Following DEP’s Regulatory and Rulemaking Process
Governor Wolf directed the Department of Environmental Protection (DEP) through the Environmental Quality Board (EQB) to start taking steps to join RGGI under the authority of Pennsylvania’s Air Pollution Control Act (APCA). Most other states joined RGGI by passing legislation through their state government. Now, some Pennsylvania State Senators and State Representatives want Pennsylvania to go through the General Assembly in order to join RGGI--and they have drafted Senate Bill 119 and House Bill 637 to force the issue. These bills, known as the Carbon Dioxide Cap and Trade Authorization Act, strip the DEP of its authority to regulate carbon dioxide, which is a greenhouse gas that is currently regulated by the federal Clean Air Act.
We need to uphold the Air Pollution Control Act (APCA)

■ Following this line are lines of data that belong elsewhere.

Lemma hasSubdirs_on_the_tree_witness :
  hasSubdirs ["workspace"; "node_modules"] (world_of vendoredDisk) = Ok true
  /\ hasSubdirs ["workspace"; "node_modules"] (world_of flatDisk) = Ok false
  /\ hasSubdirs ["workspace"; "node_modules"] (world_of freshDisk) = Ok false
  /\ hasSubdirs ["workspace"; "node_modules"] (world_of fileDisk) =
       Err (PathError "readdirent" ["workspace"; "node_modules"] ENOTDIR).
Proof.
  destruct (hasSubdirs_on_the_tree ["workspace"; "node_modules"] (world_of vendoredDisk)
              eq_refl) as (H1 & _).
  destruct (hasSubdirs_on_the_tree ["workspace"; "node_modules"] (world_of flatDisk)
              eq_refl) as (_ & H2 & _).
  destruct (hasSubdirs_on_the_tree ["workspace"; "node_modules"] (world_of freshDisk)
              eq_refl) as (_ & _ & H3 & _).
  destruct (hasSubdirs_on_the_tree ["workspace"; "node_modules"] (world_of fileDisk)
              eq_refl) as (_ & _ & _ & H4).
  split; [|split; [|split]].
  - apply H1. eexists _, "left-pad", _. split; [reflexivity|]. left. reflexivity.
  - apply (H2 [(".yarn-integrity", File [])]); [reflexivity|].
    intros x sub [H|[]]. discriminate H.
  - apply H3. reflexivity.
  - apply (H4 []). reflexivity.
Defined.

(** A nested directory is found only in a directory that exists. *)
Lemma hasSubdirs_true_exists p w :
  hasSubdirs p w = Ok true -> faults w (ScStat p) = None ->
  helper.FileExists p w = Ok true.
Proof.
  unfold hasSubdirs, ioutil.ReadDir, helper.FileExists, os.Stat. intros H Hf. rewrite Hf.
  destruct (faults w (ScReadDir p)); [discriminate|].
  destruct (walk p (disk w)) as [[data|es]| |]; try discriminate. reflexivity.
Qed.

(** ** The stale contribution, branch by branch *)

(** X5.  The vendoring advisory is logged at most once, as the first thing
    the contribution does, exactly when the listing of [node_modules] finds
    no nested directory (the directory may be missing altogether); it never
    makes the contribution fail. *)
Theorem vendoring_tip c layer w s :
  hasSubdirs (nodeModulesPath c) w = Ok s ->
  exists tr,
    events (snd (contributeNodeModules c layer w)) = (events w ++ tr)%list
    /\ count is_tip tr = (if s then 0 else 1)%nat
    /\ (s = false -> exists rest, tr = EvInfo vendoringTip :: rest)
    /\ fst (tipVendorDependencies c (nodeModulesPath c) w) = Ok tt.
Proof.
  unfold nodeModulesPath. intros Hs.
  assert (Htip : fst (tipVendorDependencies c
                        (filepath.Join (application.Root (app c)) ModulesDir) w) = Ok tt).
  { unfold tipVendorDependencies, bind, ask, ret, Logger_Info, log. rewrite Hs.
    now destruct s. }
  unfold contributeNodeModules, tipVendorDependencies, bind, wrap, ask, ret,
    Logger_Info, log.
  rewrite Hs. destruct s; simpl_world.
  all: repeat run_step.
  all: trace; split; [reflexivity|]; split; [|first [exact Htip | reflexivity]].
  all: first [discriminate | intros _; eexists; reflexivity].
Qed.

Lemma vendoring_tip_witness :
  exists tr,
    events (snd (contributeNodeModules (sample idle) (nodeModulesLayer (sample idle))
                   (world_of flatDisk))) = ([] ++ tr)%list
    /\ count is_tip tr = 1%nat
    /\ (false = false -> exists rest, tr = EvInfo vendoringTip :: rest)
    /\ fst (tipVendorDependencies (sample idle) (nodeModulesPath (sample idle))
              (world_of flatDisk)) = Ok tt.
Proof.
  apply (vendoring_tip (sample idle) (nodeModulesLayer (sample idle))
           (world_of flatDisk) false).
  reflexivity.
Defined.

Stripping the DEP of this authority goes against one of the primary tenets of the APCA, which says Pennsylvania needs to “protect the air resources of the Commonwealth to the degree necessary for the … protection of public health, safety and well-being of its citizens.” In fact, those proposed bills, the Carbon Dioxide Cap and Trade Authorization Act, also:
Mandate that Pennsylvania cannot join any interstate greenhouse gas cap and trade legislation, including RGGI, without going through the General Assembly
Place burdensome requirements on the DEP before it can even bring it to the General Assembly, including determining:
how much RGGI compliance will cost individual plants
which plants will close
what the effect will be on the price of electricity
how much power production will move to other states
how much carbon dioxide will be reduced
what the economic impact will be
Last minute roadblocks and obstruction
The DEP and EQB have been following their established rulemaking process, including holding an extensive public comment period allowing both written and verbal input -- which showed that Pennsylvanians overwhelmingly supported joining RGGI. If the DEP and EQB are allowed to continue following their process without impediment from the naysayers, Pennsylvania will be able to join RGGI on January 1, 2022. This process started in 2019 when Governor Wolf signed an executive order directing the DEP to join RGGI. Pennsylvania is far along the path to joining RGGI; now is not the time for these last-minute attempts to delay the regulatory process.
RGGI’s benefits for all Pennsylvanians
Pennsylvania needs to join RGGI as soon as possible so we can start seeing the benefits of reduced carbon dioxide emissions, which will improve our environment and our health. The money from RGGI will encourage energy efficiency and renewable energy, which will bring local, good-paying jobs to our citizens. RGGI is one piece of the puzzle to transition our state to the green economy of the future.
Tell your legislators to say NO to SB 119 and HB 637!
SB 119 and HB 637 are misguided delay tactics attempting to postpone the inevitable positive future for all Pennsylvanians.